> _Your instructions_
Of the lines listed below, return exactly those that run from the line containing "body_children (step ev" through the line containing "- destruct (settle_notify", both included.

○ ○ ○

(** X11.  In a document that has a body and no head the plugin never
    becomes active: every [start] throws before it attaches anything or
    subscribes, so after any run nothing is attached, no listener is
    subscribed, the queue is empty and no timeout is pending. *)
Theorem headless_document_stays_inert
    (evs : list event) (cfg0 : option MouseOverlaySettings) :
  attached_nodes (exec evs (initial false true cfg0)) = []
  ∧ mousemove (exec evs (initial false true cfg0)) = []
  ∧ trail (exec evs (initial false true cfg0)) = []
  ∧ timeouts (exec evs (initial false true cfg0)) = []
  ∧ boundUpdateMousePosition (exec evs (initial false true cfg0)) = None
  ∧ handle Start (exec evs (initial false true cfg0))
    = Throw (created (exec evs (initial false true cfg0))).
Proof.
  assert (Hgen : ∀ s, wf s →
    head_children s = None ∧ body_children s = Some []
    ∧ mousemove s = [] ∧ trail s = [] ∧ timeouts s = []
    ∧ boundUpdateMousePosition s = None →
    head_children (exec evs s) = None ∧ body_children (exec evs s) = Some []
    ∧ mousemove (exec evs s) = [] ∧ trail (exec evs s) = []
    ∧ timeouts (exec evs s) = []
    ∧ boundUpdateMousePosition (exec evs s) = None).
  { induction evs as [|ev evs IH]; intros s Hwf Hs; [done|].
    rewrite exec_cons. apply IH; [by apply wf_step|by apply headless_step]. }
  destruct (Hgen (initial false true cfg0)) as (Hh & Hb & Hm & Ht & Hto & Hbd);
    [apply wf_initial|done|].
  split_and!; try done.
  - unfold attached_nodes, head_nodes, body_nodes. by rewrite Hh, Hb.
  - cbn [handle]. by apply (start_no_head _ []).
Qed.

Lemma bodyless_step (ev : event) (s : state) :
  body_children s = None ∧ style s = None ∧ cursor s = None
  ∧ boundUpdateMousePosition s = None ∧ mousemove s = [] ∧ trail s = []
  ∧ timeouts s = [] ∧ elements s = ∅ ∧ fresh s = 0 →
  body_children (step ev s) = None ∧ style (step ev s) = None
  ∧ cursor (step ev s) = None
  ∧ boundUpdateMousePosition (step ev s) = None
  ∧ mousemove (step ev s) = [] ∧ trail (step ev s) = []
  ∧ timeouts (step ev s) = [] ∧ elements (step ev s) = ∅
  ∧ fresh (step ev s) = 0.
Proof.
  intros (Hb & Hst & Hc & Hbd & Hm & Ht & Hto & He & Hf).
  unfold step. destruct ev; cbn [handle].
  - by rewrite start_no_body.
  - by rewrite stop_inactive.
  - by rewrite Hm.
  - by rewrite Hto.
  - done.
  - done.
  - destruct (settle_notify this k s) as [-> | ->]; [done|].
    unfold updateStyles. by rewrite Hst.
Qed.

○ ○ ○

> _Result for this exercise_
  body_children (step ev s) = None ∧ style (step ev s) = None
  ∧ cursor (step ev s) = None
  ∧ boundUpdateMousePosition (step ev s) = None
  ∧ mousemove (step ev s) = [] ∧ trail (step ev s) = []
  ∧ timeouts (step ev s) = [] ∧ elements (step ev s) = ∅
  ∧ fresh (step ev s) = 0.
Proof.
  intros (Hb & Hst & Hc & Hbd & Hm & Ht & Hto & He & Hf).
  unfold step. destruct ev; cbn [handle].
  - by rewrite start_no_body.
  - by rewrite stop_inactive.
  - by rewrite Hm.
  - by rewrite Hto.
  - done.
  - done.
  - destruct (settle_notify this k s) as [-> | ->]; [done|].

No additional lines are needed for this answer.